> [WHAT THE TASK ASKS]:
Quote the listing below word for word, stopping after the line that contains "- [Contracts] is".

> [THE DATA]:
(* ===== verification/Prelude.v ===== *)
(** * A verification of the Personal Agent

    This library models the core of the Personal Agent, a local-first assistant
    written in Rust, and proves the properties its safety rests on.  The sources
    are the crates under [src/crates].

    ** The program and the files

    - [Policy] is [crates/policy/src/lib.rs]: tool descriptors, scoped consent
      grants, and [PolicyEngine::decide], which allows, asks or denies a call.
    - [TaskGraph], [Supervisor] and [SupervisorSpec] are
      [crates/agent/src/lib.rs]: goals, the validated task graph, the durable
      supervisor with all its calls, and the theorems about its histories.
      [SupervisorSpec] treats the supervisor as a transition system whose steps
      are the calls of its interface and the crashes followed by [recover].
    - [Redaction] and [Gateway] are [crates/tools/src/lib.rs]: the secret scanners
      and the JSON redaction, and the gateway, which calls [Policy] before any
      effect and [Redaction] on every output.
    - [Automation] and [AutomationSpec] are [crates/automation/src/lib.rs]: the
      trigger language, the scheduler and its run lifecycle.
    - [Conversation] is [crates/core/src/conversation.rs]: the privacy controls of
      the voice interface and the conversation contexts.
    - [Arbiter] is [crates/audio/src/arbiter.rs]: admission of local models under
      a GPU-memory ceiling.
    - [DesktopModel] and [DesktopCoordinator] are the crate [crates/context]: the
      desktop snapshots and their validation ([model.rs]), the capture policy
      ([privacy.rs]), the action language ([action.rs]), the native bridge
      ([backend.rs]) and the coordinator ([coordinator.rs]).
    - [Contracts] is the event envelope of [crates/contracts/src/lib.rs].
    - [McpText], [McpModel], [McpManager], [McpManagerSpec] and [McpImport] are
      [crates/mcp-manager/src/lib.rs]: identifiers, redaction and quoting; server
      definitions, catalogs, permissions and argument checks; the manager with all
      its calls over arbitrary adapters; the theorems about its histories; the
      import of foreign configurations.
    - [RuntimeEvents], [RuntimeGuard] and [RuntimeBridge] are parts of
      [crates/runtime/src/lib.rs]: the event stream of a turn, the guard on coding
      tools (shell tokenizer, destructive commands, workspace paths), and the HTTP
      bridge that serves the sidecar.
    - [Memory], [MemorySpec] and [MemoryStorage] are [crates/memory/src/lib.rs]:
      the memory store with its recall index, ranking, namespaces, styles and
      project graph; its invariants; its storage rows.
    - [Plugins] and [PluginsSpec] are [crates/plugins/src/lib.rs]: plugin
      inspection, skills, packs, connectors and remote pairing.
    - [Usage] and [UsageSpec] are [crates/core/src/usage.rs]: usage accounting,
      egress records, merging of ledgers and budgets.
    - [Llm] and [LlmSpec] are the crate [crates/llm]: the two wire decoders, the
      assembly of a turn, the attempt loop with retries and aborts, request bodies
      and the redaction of provider text.
    - [Storage] and [StorageSpec] are [crates/storage/src/lib.rs]: the encrypted
      database as maps and row lists, its transactions and queries, supervisor
      recovery checkpoints, usage and egress rows, memory rows, the sink of the
      legacy import and the schema migrations.
    - [CoreProjection], [CoreState] and [CoreSpec] are [crates/core/src/lib.rs]:
      the projection of the event log, the profile that records and recovers it,
      and the service object; with the import loop of
      [crates/migration/src/lib.rs].
    - [Config], [ConfigSpec] and [Release] are the rest of the core crate: the
      configuration with its defaults, validation and loading ([config.rs]), the
      command line ([cli.rs]), and signed releases with the update transaction
      ([release.rs]).  [Artifacts] and [ArtifactsSpec] are its whiteboard, reports
      and research ([artifacts.rs], [research.rs]).
    - [Dictation], [PhraseCache] and [AudioPipeline], each with its theorems
      ([DictationSpec], [PhraseCacheSpec] and [PhraseCacheLru],
      [AudioPipelineSpec]), are parts of [crates/audio]: streaming dictation and
      its edits ([dictation.rs]), the cache of synthesized phrases ([cache.rs]),
      wake detection, capture and endpointing ([lib.rs]).
    - [LocalExecution] and [LocalExecutionSpec] are [crates/local-execution]: processes
      and containers under a policy.
    - [Browser], [BrowserSpec], [BrowserEngine], [BrowserEngineSpec], [WebDriver]
      and [CdpTransport] are [crates/browser]: the navigation policy, network guard
      and page model, the browser engine over its protocol, the WebDriver engine
      and the pipe that carries protocol commands.
    - [Connectors] and [ConnectorsSpec] are [crates/connectors/src/lib.rs]: granted
      REST requests and the OAuth client.
    - [Text] holds string functions of [core::str] that several files use, and this
      file the rest of what they share: results and the state-and-error monad,
      machine integers, strings, identifiers, ordered maps, counting, JSON, field
      updates.

    The gateway is given the policy's decision and the redaction by the functions
    of those files, not by assumption; the bridge calls the guard and the gateway
    the same way, and the guard's tokenizer reads what the manager displays.  The
    profile records through the store, keeps the usage ledger and saves the
    memories, schedules and supervisor snapshots of the other files.  The
    supervisor, the scheduler, the arbiter, the conversation state and the
    coordinator do not call one another: the desktop shell connects them.

    ** How code is translated

    A struct is a [Record] with the fields in the order of the source, an enum an
    [Inductive] with its variants, a function a [Definition] or [Fixpoint].  A
    method with [&mut self] is a function of type [M S E A]: it takes the state
    and returns an outcome (a value, an error or a panic) together with the state
    it leaves, which on an early return keeps what was already written.  The
    definitions compute, so the instances at the end of each file evaluate them.

    Unsigned integers are [N] with the source's saturation or bound written out;
    [usize] quantities that only count things in memory are [nat], and [usize] has
    64 bits where its overflow is checked.  A [Uuid] is its 128-bit value, a
    [DateTime] a number of nanoseconds, an [f64] an IEEE 754 value.  A [str] is
    its UTF-8 bytes.  A [BTreeMap] is a [gmap], with sorted iteration where the
    order is observable.  A clock reading or a fresh identifier is an argument of
    the operation that draws it, once per draw.

    Code that is not in the repository is an interface or a parameter: petgraph's
    topological sort is the class [Toposort], the text of identifiers is
    [UuidText], chrono is [Chrono], each with an instance that satisfies its laws;
    the file system is [FileSystem], full-text search [FullText], Unicode tables
    [CharTables], SHA-256 [Sha256], URL parsing [UrlLib], event decoding and calendar
    days [Calendar]; the directory of the phrase cache [CacheHost], processes
    [ProcessHost], the browser and its texts [CdpHost], [BrowserText], [EventParser]
    and [UrlParser], a WebDriver server [WebDriverHost], JSON texts [JsonDisplay] and
    [JsonText], HTTP and the keychain [ConnectorHost] with [ConnectorUrls], signatures
    [Ed25519], TOML [ConfigToml], environment variables [Environment]; the calls of the SQLite connection that fail are a function of
    their number ([Sqlite]), those of the disk a list of events in its state ([Disk]); the serde_json encoder and parser, the tool implementations,
    the package and transport adapters, the native bridge, the tokio timer, Unicode
    lower-casing and printed error texts are parameters.

    ** What is proved

    - Policy: the decision is characterised exactly in each of its three outcomes;
      untrusted content never drives a cross-zone effect without a question; a
      named consent is the first grant that covers the call.
    - Plans and supervisor: validation is exact; every reachable state keeps the
      invariant and no call panics; running tasks are bounded; each call refines
      the status machine; an effect completes at most once across crashes;
      recovery is total and exact; an idle plan has ready work, and ready work
      starts; delegation never widens authority and its check terminates on
      acyclic parentage.
    - Redaction and gateway: the scanners accept exactly the shapes they mean;
      redaction is exact; a refused call touches nothing; a successful one passed
      every stage in order; the audit trail only grows; a rollback snapshots
      first.
    - Automation: evaluation queues exactly the missing slots, once; catch-up is
      an exact bounded progression; every call refines the run lifecycle and keeps
      the invariant; the concurrency budget; recovery.
    - Conversation: the microphone follows the controls after any calls; the
      submissions on every branch; contexts are isolated and survive.
    - Arbiter: memory stays within the ceiling under any interleaving of plans and
      leases; admission is exact, and plan then commit succeeds.
    - Desktop: validation is exact; snapshots and captures respect the policy;
      effects are gated, performed once and verified or reported as unverified;
      typing is confined; waits terminate.
    - MCP manager: the registry invariant after any calls, failed ones included; no
      package command without exact consent; tool calls routed by the most
      specific rule; imports and exports without credentials; tool names never
      collide; restart recovery is exact.
    - Runtime: the event stream is well formed and independent of how the network
      splits it; the displayed command reads back; authorized coding tools stay
      in the workspace; the bridge serves only registered sessions and reads
      requests independently of chunks.
    - Memory: every reachable store is well formed; the incremental recall index is
      the rebuilt one; recall is safe and scoped; storage rows round-trip; a deleted
      namespace is forgotten and nothing else is.
    - Plugins: connectors act within consent; installation is atomic; pairing
      accepts exactly the valid proofs, once; loaded skills are reviewed.
    - Usage: aggregates are the tally of the reported mutations, merging ledgers is
      tallying both, budgets stay exceeded, events are counted once.
    - Providers: every turn ends with exactly one terminal event whatever the
      network does; its message is what the fragments spell; delays are bounded.
    - Storage and profile: over any openings, operations, failures and crashes the
      event log only grows and the projection is its fold, from whichever
      checkpoint it is recovered; saved memories load back and those of other
      profiles are untouched; debounced supervisor checkpoints are those of
      immediate writes.
    - Configuration and releases: validation accepts exactly the sound
      configurations and each refusal names a fault; loading never changes an
      existing file, whatever fails or interferes; a fresh profile starts with the
      defaults; the command line writes nothing; keychain references and
      hexadecimal read back; an installed update went through download,
      verification and backup in that order.
    - Artifacts: the whiteboard stays consistent, versions only grow, escaped text
      and reports keep their structure, contradictions are exact.
    - Audio: the dictated field holds the committed and current text after any
      session; the phrase cache returns what was stored and is a
      least-recently-used map; capture stays private and endpointing terminates.
    - Local execution: a process runs exactly as the policy allows, once; containers
      stay isolated.
    - Browser: the network guard is exact; actions need live handles and approved
      files; a takeover pauses the agent; protocol commands are answered once and
      frames read back.
    - Connectors: a request leaves only under an approved grant, once, to the
      configured origin; authorizations are bound to their state and verifier.
    - Where the code does not keep what it promises, a theorem shows it: resuming
      an automation run can exceed its limit, an accepted interval can make
      evaluation panic, the skip policy skips on-time runs, the delegation walk
      can diverge, recovery accepts a foreign receipt, a failed verification
      leaves no audit record, an observation counts unchecked postconditions,
      restarting an MCP server bypasses the install consent, adding one can
      replace another, a long adapter message can panic the manager and a
      credential after a space is logged, a recursive deletion can be respelled,
      missing directories hide a traversal, other namespaces can hide memories,
      rejection leaves dangling links, the pairing transcript is ambiguous, a
      refused tool event is counted again at each delivery, error frames of a
      provider are not redacted, a fragment index sizes the turn and retry advice
      is read from bodies, an interrupted schema migration blocks reopening,
      a failed import blocks recording until the profile is reopened, mount options
      of a container can be injected, a grant to read sends any method, a long
      token lifetime panics, bytes of an unsigned manifest can be installed, and a
      blank home directory makes the written defaults unusable.

    ** Loops and fuel

    Structural recursion is used where the loop runs over a list.  The catch-up
    loop of [due_times] gets [maximum_catch_up_runs] rounds and adds a slot in
    each, so it cannot run out ([due_loop_exact]).  The ancestry walk of
    [validate_delegation] returns [None] without fuel; [delegation_check_terminates]
    gives the fuel that suffices, and [delegation_check_can_diverge] shows that on
    a cycle none does.  The desktop wait gets [timeout / interval + 2] rounds,
    which [waiting_terminates] shows to be enough.
    The search for a free tool name tries as many suffixes as there are names
    ([free_name_total]); the replay of the log gets one round more than there are
    events and each round takes at least one ([replay_batches_spec]); the tokenizer, the marker redaction and the frame loop get
    the length of their text, which every round shortens ([split_words_fuel],
    [pump_fuel]).  Splitting and replacing in dictated text get its length
    ([split_from_fuel], [replace_from_fuel]); eviction from the phrase cache gets one
    round more than there are entries ([evict_bound]).  The bounds of the source are
    kept where it has them: 4096 visited options of a page, 50 attempts to remove a
    profile, 81 rounds of a hundred milliseconds against the eight seconds of a
    health check.

    ** What is not modelled

    Audio devices and the neural workers, the MCP host, platform probing, the
    reading of legacy files for the import, the process, HTTP and terminal parts of
    the runtime, the transport of the provider crate, the file exports of the store,
    the desktop shell and the TypeScript user interface: they are child processes,
    devices, sockets and windows around the modelled parts.  Serialization of the modelled types is left to
    serde.  Concurrency is the interleaving of whole calls: each modelled component
    is behind a lock in the shell. *)

From stdpp Require Import base gmap strings list sorting fin_maps pretty.
From Stdlib Require Import Ascii SpecFloat.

> [RESULT FOR THIS TASK]:
(* ===== verification/Prelude.v ===== *)
(** * A verification of the Personal Agent

    This library models the core of the Personal Agent, a local-first assistant
    written in Rust, and proves the properties its safety rests on.  The sources
    are the crates under [src/crates].

    ** The program and the files

    - [Policy] is [crates/policy/src/lib.rs]: tool descriptors, scoped consent
      grants, and [PolicyEngine::decide], which allows, asks or denies a call.
    - [TaskGraph], [Supervisor] and [SupervisorSpec] are
      [crates/agent/src/lib.rs]: goals, the validated task graph, the durable
      supervisor with all its calls, and the theorems about its histories.
      [SupervisorSpec] treats the supervisor as a transition system whose steps
      are the calls of its interface and the crashes followed by [recover].
    - [Redaction] and [Gateway] are [crates/tools/src/lib.rs]: the secret scanners
      and the JSON redaction, and the gateway, which calls [Policy] before any
      effect and [Redaction] on every output.
    - [Automation] and [AutomationSpec] are [crates/automation/src/lib.rs]: the
      trigger language, the scheduler and its run lifecycle.
    - [Conversation] is [crates/core/src/conversation.rs]: the privacy controls of
      the voice interface and the conversation contexts.
    - [Arbiter] is [crates/audio/src/arbiter.rs]: admission of local models under
      a GPU-memory ceiling.
    - [DesktopModel] and [DesktopCoordinator] are the crate [crates/context]: the
      desktop snapshots and their validation ([model.rs]), the capture policy
      ([privacy.rs]), the action language ([action.rs]), the native bridge
      ([backend.rs]) and the coordinator ([coordinator.rs]).
    - [Contracts] is the event envelope of [crates/contracts/src/lib.rs].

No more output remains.